(Extracted data entries)
● ● ● ● ● ● ●

Lemma ok_remove (p : path) (f : option unit -> prog DiskStorage B) s :
  P (vis s) ->
  (forall r s', index s' = index s -> (vis s' = vis s \/ vis s' = delete p (vis s)) ->
    (removes_work -> files s' = delete p (files s)) -> ok (f r) s') ->
  ok (bind (Remove' p) f) s.
Proof.
  intros HP H. apply ok_sys; [done|]. unfold outcome.
  destruct (faults (calls s) (SRemove p)) eqn:Ef.
  - apply H; [done|by left|]. intros HR. by rewrite HR in Ef.
  - destruct (files s !! p) as [g|] eqn:Eg; cbn.
    + apply H; [done| |done]. right. unfold vis. cbn. by rewrite map_filter_delete.
    + apply H; [done|by left|]. intros _. cbn. by rewrite delete_id.
Qed.

Lemma ok_create (p : path) (f : option unit -> prog DiskStorage B) s :
  p.1 = "tmp" -> P (vis s) ->
  (forall r s', index s' = index s -> vis s' = vis s ->
     (r = Some tt -> cont (files s') p = Some "") -> ok (f r) s') ->
  ok (bind (Create faults p) f) s.
Proof.
  intros Hp HP H. apply ok_sys; [done|]. unfold outcome.
  destruct (faults (calls s) (SCreate p)); [by apply H|].
  case_decide; [|by apply H]. apply H; [done| |]; cbn.
  - apply vis_ext. intros q Hq. apply lookup_insert_ne. congruence.
  - intros _. unfold cont. by rewrite lookup_insert_eq.
Qed.

Lemma ok_write (p : path) d (f : option unit -> prog DiskStorage B) s :
  p.1 = "tmp" -> P (vis s) ->
  (forall r s', index s' = index s -> vis s' = vis s ->
     (r = Some tt -> cont (files s') p = (fun b => b +:+ d) <$> cont (files s) p) -> ok (f r) s') ->
  ok (bind (WriteTo faults p d) f) s.
Proof.
  intros Hp HP H. apply ok_sys; [done|]. unfold outcome.
  destruct (faults (calls s) (SWrite p)); apply H; try done.
  - apply vis_ext. intros q Hq. apply lookup_alter_ne. congruence.
  - apply vis_ext. intros q Hq. apply lookup_alter_ne. congruence.
  - intros _. unfold cont. cbn. rewrite lookup_alter_eq. destruct (files s !! p); reflexivity.
Qed.

(** A rename from [tmp] into a shard. *)
Lemma ok_rename (p q : path) (f : option unit -> prog DiskStorage B) s :
  p.1 = "tmp" -> q.1 <> "tmp" -> P (vis s) ->
  (forall s', quiet s s' -> ok (f None) s') ->
  (forall s' b t, cont (files s) p = Some b -> index s' = index s -> vis s' = <[q := mkFile b t]> (vis s) -> ok (f (Some tt)) s') ->
  ok (bind (Rename faults p q) f) s.
Proof.
  intros Hp Hq HP H0 H1. apply ok_sys; [done|]. unfold outcome.
  destruct (faults (calls s) (SRename p q)); [by apply H0|]. unfold cont in H1.
  destruct (files s !! p) as [g|] eqn:Eg; cbn in *; [|by apply H0].
  case_decide; [|by apply H0]. apply (H1 _ (content g) (mtime g)); [done..|]. unfold vis. cbn.
  rewrite map_filter_insert_True by done. destruct g as [c t]. cbn in *. f_equal.
  rewrite map_filter_delete. apply delete_id. apply map_lookup_filter_None. right. cbn. tauto.
Qed.

Lemma ok_tempPath prefix (f : path -> prog DiskStorage B) s :
  P (vis s) -> (forall p s', p.1 = "tmp" -> quiet s s' -> ok (f p) s') -> ok (bind (tempPath prefix) f) s.
Proof. intros HP H. split; [done|]. by apply H. Qed.
End Calls.

(** ** Parts of the methods *)

Definition same (s s' : DiskStorage) : Prop := vis s' = vis s /\ index s' = index s.

Lemma quiet_same s s' : quiet s s' -> same s s'.
Proof. intros [E1 E2]. split; [|done]. unfold vis. by rewrite E1. Qed.

Lemma same_trans s1 s2 s3 : same s1 s2 -> same s2 s3 -> same s1 s3.
Proof. intros [E1 E2] [E3 E4]. split; by etrans. Qed.
(* ===== verification/WafFacts.v ===== *)
(** * pkg/waf: what the firewall guarantees *)

From stdpp Require Import sorting.
From S2P Require Import Prelude GoStrings GoIO Middleware WafEngine Waf.

Module WafFacts.
Import WafEngine Waf.

Section Facts.
Context {Env Ast Program W : Type}.
Context (NewEnv : bool -> option Env) (Compile : Env -> string -> option Ast) (OutputBool : Ast -> bool).
Context (Plan : Env -> Ast -> Z -> option Program).
Context (ContextEval : Program -> Z -> gmap string val -> W -> W * evalResult).
Context (ranged : gmap string (list string) -> list (string * list string)).

Local Abbreviation rule := (compiledRule Program).
Local Abbreviation compile_rule' := (compile_rule Compile OutputBool Plan).
Local Abbreviation SetRules' := (SetRules NewEnv Compile OutputBool Plan).
Local Abbreviation eval' := (evalProgram ContextEval).

(** ** Sorting *)

Lemma insert_stable_perm (c : rule) l : insert_stable c l ≡ₚ c :: l.
Proof. induction l as [|d l IH]; cbn; [done|]. destruct (_ <? _); [|done]. rewrite IH. constructor. Qed.

Lemma SliceStable_perm (l : list rule) : SliceStable l ≡ₚ l.
Proof. induction l as [|c l IH]; cbn; [done|]. by rewrite insert_stable_perm, IH. Qed.

Definition by_priority (c d : rule) : Prop := cpriority c <= cpriority d.

Lemma insert_stable_sorted (c : rule) l :
  StronglySorted by_priority l -> StronglySorted by_priority (insert_stable c l).
Proof.
  induction 1 as [|d l Hs IH Hd]; cbn; [by repeat constructor|].
  destruct (Z.ltb_spec (cpriority d) (cpriority c)) as [Hlt|Hge].
  - constructor; [done|]. rewrite insert_stable_perm. constructor; [unfold by_priority; lia|done].
  - constructor; [by constructor|]. constructor; [done|]. eapply Forall_impl; [exact Hd|]. unfold by_priority. intros x Hx. cbn in *. lia.
Qed.

Lemma SliceStable_sorted (l : list rule) : StronglySorted by_priority (SliceStable l).
Proof. induction l as [|c l IH]; cbn; [constructor|]. by apply insert_stable_sorted. Qed.

(** A stable sort and a filter commute. *)
Lemma filter_insert_stable (P : rule -> Prop) `{!forall c, Decision (P c)} (c : rule) l :
  StronglySorted by_priority l ->
  filter P (insert_stable c l) = if decide (P c) then insert_stable c (filter P l) else filter P l.
Proof.
  induction 1 as [|d l Hs IH Hd]; cbn [insert_stable].
  - destruct (decide (P c)); [by rewrite filter_cons_True|by rewrite filter_cons_False].
  - destruct (Z.ltb_spec (cpriority d) (cpriority c)) as [Hlt|Hge].
    + destruct (decide (P d)) as [Pd|Pd]; [rewrite !(filter_cons_True P d) by done|rewrite !(filter_cons_False P d) by done; exact IH].
      rewrite IH. destruct (decide (P c)); [|done]. cbn. by rewrite (proj2 (Z.ltb_lt _ _)).
    + destruct (decide (P c)) as [Pc|Pc]; [rewrite filter_cons_True by done|by rewrite filter_cons_False].
      assert (forall l', Forall (by_priority d) l' -> c :: filter P l' = insert_stable c (filter P l')) as Hins.
      { intros l' Hl'. destruct (filter P l') as [|x m] eqn:Ef; [done|]. cbn.
        assert (x ∈ l') as Hx by (assert (x ∈ filter P l') as Hxf by (rewrite Ef; set_solver); by apply list_elem_of_filter in Hxf as [_ ?]).
        rewrite Forall_forall in Hl'. specialize (Hl' x Hx). unfold by_priority in Hl'.
        by rewrite (proj2 (Z.ltb_ge _ _)) by lia. }
      apply (Hins (d :: l)). constructor; [unfold by_priority; lia|done].
Qed.

Lemma filter_SliceStable (P : rule -> Prop) `{!forall c, Decision (P c)} (l : list rule) :
  filter P (SliceStable l) = SliceStable (filter P l).
Proof.
  induction l as [|c l IH]; [done|]. cbn [SliceStable foldr]. rewrite filter_insert_stable by apply SliceStable_sorted.
  fold (SliceStable l). rewrite IH. destruct (decide (P c)); [by rewrite filter_cons_True|by rewrite filter_cons_False].
Qed.

Lemma SliceStable_equal (l : list rule) p : Forall (fun c => cpriority c = p) l -> SliceStable l = l.
Proof.
  induction 1 as [|c l Hc Hl IH]; [done|]. cbn [SliceStable foldr]. fold (SliceStable l). rewrite IH.
  destruct Hl as [|d l Hd _]; [done|]. cbn. by rewrite (proj2 (Z.ltb_ge _ _)) by lia.
Qed.

(** The head of the sorted list has the least priority, and comes first among those. *)
Lemma SliceStable_head (l : list rule) c :
  head (SliceStable l) = Some c ->
  exists l1 l2, l = l1 ++ c :: l2 /\ Forall (fun d => cpriority c < cpriority d) l1 /\ Forall (fun d => cpriority c <= cpriority d) l2.
Proof.
  revert c. induction l as [|x l IH]; intros c; [done|]. cbn [SliceStable foldr]. fold (SliceStable l).
  destruct (SliceStable l) as [|y m] eqn:E; cbn.
  - intros [= <-]. assert (l = []) as -> by (apply Permutation_nil; rewrite <- E; apply SliceStable_perm).
    exists [], []. done.
  - destruct (IH y eq_refl) as (l1 & l2 & -> & H1 & H2). destruct (Z.ltb_spec (cpriority y) (cpriority x)) as [Hlt|Hge]; cbn.
    + intros [= <-]. exists (x :: l1), l2. split; [done|]. split; [by constructor|done].
    + intros [= <-]. exists [], (l1 ++ y :: l2). split; [done|]. split; [constructor|].
      apply Forall_app. split; [|constructor; [done|]]; eapply Forall_impl; try done; cbn; intros; lia.
Qed.

(** ** Loading rules *)

Lemma compile_loop_errs env cl rs : forall i seen compiled errs compiled' errs',
  compile_loop Compile OutputBool Plan env cl i rs seen compiled errs = (compiled', errs') ->
  exists more, errs' = errs ++ more /\
    (more = [] <-> Forall (fun r => ID r <> "" /\ (ID r ∉ seen) /\ exists c, compile_rule' env cl r = inr c) rs /\ NoDup (ID <$> rs)) /\
    (more = [] -> exists cs, compiled' = compiled ++ cs /\ Forall2 (fun r c => compile_rule' env cl r = inr c) rs cs).
Proof.
  induction rs as [|r rs IH]; intros i seen compiled errs compiled' errs'; cbn [compile_loop].
  { intros [= <- <-]. exists []. split; [by rewrite app_nil_r|]. split; [split; [by repeat constructor|done]|].
    intros _. exists []. by rewrite app_nil_r. }
  destruct (String.eqb_spec (ID r) "") as [E0|E0].
  { intros (more & -> & _)%IH. exists (MissingID i :: more). split; [by rewrite <- app_assoc|].
    split; [|done]. split; [done|]. intros [(? & _)%Forall_cons _]. tauto. }
  destruct (decide (ID r ∈ seen)) as [Hs|Hs].
  { intros (more & -> & _)%IH. exists (DuplicateID i (ID r) :: more). split; [by rewrite <- app_assoc|].
    split; [|done]. split; [done|]. intros [((_ & ? & _) & _)%Forall_cons _]. tauto. }
  destruct (compile_rule' env cl r) as [e|c] eqn:Ec.
  { intros (more & -> & _)%IH. exists (e :: more). split; [by rewrite <- app_assoc|].
    split; [|done]. split; [done|]. intros [((_ & _ & c & ?) & _)%Forall_cons _]. congruence. }
  intros (more & -> & Hiff & Hcs)%IH. exists more. split; [done|]. split.
  - rewrite Hiff. rewrite fmap_cons, NoDup_cons, Forall_cons. setoid_rewrite not_elem_of_union.
    setoid_rewrite not_elem_of_singleton. split.
    + intros [Hall Hn]. split; [split; [eauto|]|split; [|done]].
      * eapply Forall_impl; [exact Hall|]. cbn. tauto.
      * intros (r' & E & Hin)%list_elem_of_fmap. rewrite Forall_forall in Hall. destruct (Hall r' Hin) as (_ & [? _] & _). congruence.
    + intros [[_ Hall] [Hni Hn]]. split; [|done]. rewrite Forall_forall in Hall |- *. intros r' Hin.
      destruct (Hall r' Hin) as (? & ? & ?). split_and!; try done. intros E. apply Hni. rewrite <- E. by apply list_elem_of_fmap_2.
  - intros Hm. destruct (Hcs Hm) as (cs & -> & HF). exists (c :: cs). split; [by rewrite <- app_assoc|by constructor].
Qed.

(** What [SetRules] requires of a rule set. *)
Definition loadable (env : Env) (w : WAF Program) (rs : list Rule) : Prop :=
  Forall (fun r => ID r <> "" /\ exists c, compile_rule' env (cost_limit w) r = inr c) rs /\ NoDup (ID <$> rs).

Lemma SetRules_spec rs w w' errs :
  SetRules' rs w = (w', errs) ->
  (errs <> [] -> w' = w) /\
  (errs = [] <-> exists env, NewEnv (DisableMacros w) = Some env /\ loadable env w rs) /\
  (errs = [] -> exists env cs, NewEnv (DisableMacros w) = Some env /\
     Forall2 (fun r c => compile_rule' env (cost_limit w) r = inr c) rs cs /\ w' = with_rules (SliceStable cs) w).
Proof.
  unfold SetRules. destruct (NewEnv (DisableMacros w)) as [env|] eqn:En.
  2: { intros [= <- <-]. split_and!; [done| |done]. split; [done|]. by intros (env & ? & _). }
  destruct (compile_loop _ _ _ env (cost_limit w) 0 rs ∅ [] []) as [compiled errs0] eqn:El.
  destruct (compile_loop_errs _ _ _ _ _ _ _ _ _ El) as (more & -> & Hiff & Hcs). cbn [app] in *.
  assert (more = [] <-> loadable env w rs) as Hl.
  { rewrite Hiff. unfold loadable. split; intros [HF Hn]; (split; [|done]); eapply Forall_impl; try exact HF; cbn; set_solver. }
  destruct more as [|e more]; intros [= <- <-].
  - split_and!; [done| |].
    + split; [|done]. intros _. exists env. split; [done|by apply Hl].
    + intros _. destruct (Hcs eq_refl) as (cs & -> & HF). by exists env, cs.
  - split_and!; [done| |done]. split; [done|]. intros (env' & [= <-] & H%Hl). done.
Qed.

(** C25: Replacing the rules is all or nothing: they are replaced exactly when every
    rule has an identifier of its own and compiles to a boolean program, and then they
    are evaluated in ascending priority, rules of equal priority in the order given;
    otherwise the errors are returned and the rules in force stay. *)
Theorem waf_setrules_atomic rs w w' errs :
  SetRules' rs w = (w', errs) ->
  (errs <> [] -> w' = w) /\
  (errs = [] <-> exists env, NewEnv (DisableMacros w) = Some env /\ loadable env w rs) /\
  (errs = [] -> exists env cs, NewEnv (DisableMacros w) = Some env /\
     Forall2 (fun r c => compile_rule' env (cost_limit w) r = inr c) rs cs /\
     rules w' ≡ₚ cs /\ StronglySorted by_priority (rules w') /\
     forall p, filter (fun c => cpriority c = p) (rules w') = filter (fun c => cpriority c = p) cs).
Proof.
  intros (H1 & H2 & H3)%SetRules_spec. split_and!; [done|done|]. intros He.
  destruct (H3 He) as (env & cs & En & HF & ->). exists env, cs. cbn [rules with_rules].
  split_and!; [done|done|apply SliceStable_perm|apply SliceStable_sorted|].
  intros p. rewrite filter_SliceStable. apply (SliceStable_equal _ p). apply Forall_forall.
  intros c [Hc _]%list_elem_of_filter. done.
Qed.

(** ** Decisions *)

(** Every rule evaluated in order, with its result. *)
Fixpoint eval_all (timeout : Z) (input : gmap string val) (rs : list rule) (x : W) : list (rule * option bool) :=
  match rs with
  | [] => []
  | c :: rs => let '(x, res) := eval' (prg c) timeout input x in (c, res) :: eval_all timeout input rs x
  end.

(** What a result decides. *)
Definition verdict (w : WAF Program) (cr : rule * option bool) : option decision :=
  match cr.2, caction cr.1, failMode w with
  | None, _, FailClosed => Some (Reject OutcomeError "WAF Error" 500)
  | Some true, ActionAllow, _ => Some (Forward OutcomeAllow)
  | Some true, ActionBlock, _ => Some (Reject OutcomeBlock (cmessage cr.1) (cstatus cr.1))
  | _, _, _ => None
  end.

Definition reference (w : WAF Program) (results : list (rule * option bool)) : decision :=
  default (Forward OutcomePass) (head (omap (verdict w) results)).

Definition outcome_of (d : decision) : Outcome := match d with Forward o => o | Reject o _ _ => o end.

Definition is_observe (e : event) : bool := match e with Observe _ => true | _ => false end.
Definition observed (tr : list event) : list event := filter (fun e => is_observe e = true) tr.
Definition match_ids (tr : list event) : list string := omap (fun e => match e with OnMatch id _ _ _ _ => Some id | _ => None end) tr.

(** The results up to the first that decides, that one included. *)
Fixpoint upto_decision (w : WAF Program) (results : list (rule * option bool)) : list (rule * option bool) :=
  match results with
  | [] => []
  | cr :: results => cr :: match verdict w cr with Some _ => [] | None => upto_decision w results end
  end.
Definition matched_ids (results : list (rule * option bool)) : list string :=
  omap (fun cr => match cr.2 with Some true => Some (cid cr.1) | _ => None end) results.

Local Abbreviation rule_loop' := (rule_loop ContextEval).

Lemma observed_observe (w : WAF Program) o : observed (observe w o) = observe w o.
Proof. unfold observe. by destruct (hasObserve w). Qed.
Lemma match_ids_observe (w : WAF Program) o : match_ids (observe w o) = [].
Proof. unfold observe. by destruct (hasObserve w). Qed.
Lemma observed_app a b : observed (a ++ b) = observed a ++ observed b.
Proof. apply filter_app. Qed.
Lemma match_ids_app a b : match_ids (a ++ b) = match_ids a ++ match_ids b.
Proof. apply omap_app. Qed.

● ● ● ● ● ● ●

■ Work to complete
Above are the records. Copy the lines beginning at the one that has "Definition same (s" and ending with the one that has "Proof. intros [E1 E2].", unchanged.

■ Answer section
Definition same (s s' : DiskStorage) : Prop := vis s' = vis s /\ index s' = index s.

Lemma quiet_same s s' : quiet s s' -> same s s'.
Proof. intros [E1 E2]. split; [|done]. unfold vis. by rewrite E1. Qed.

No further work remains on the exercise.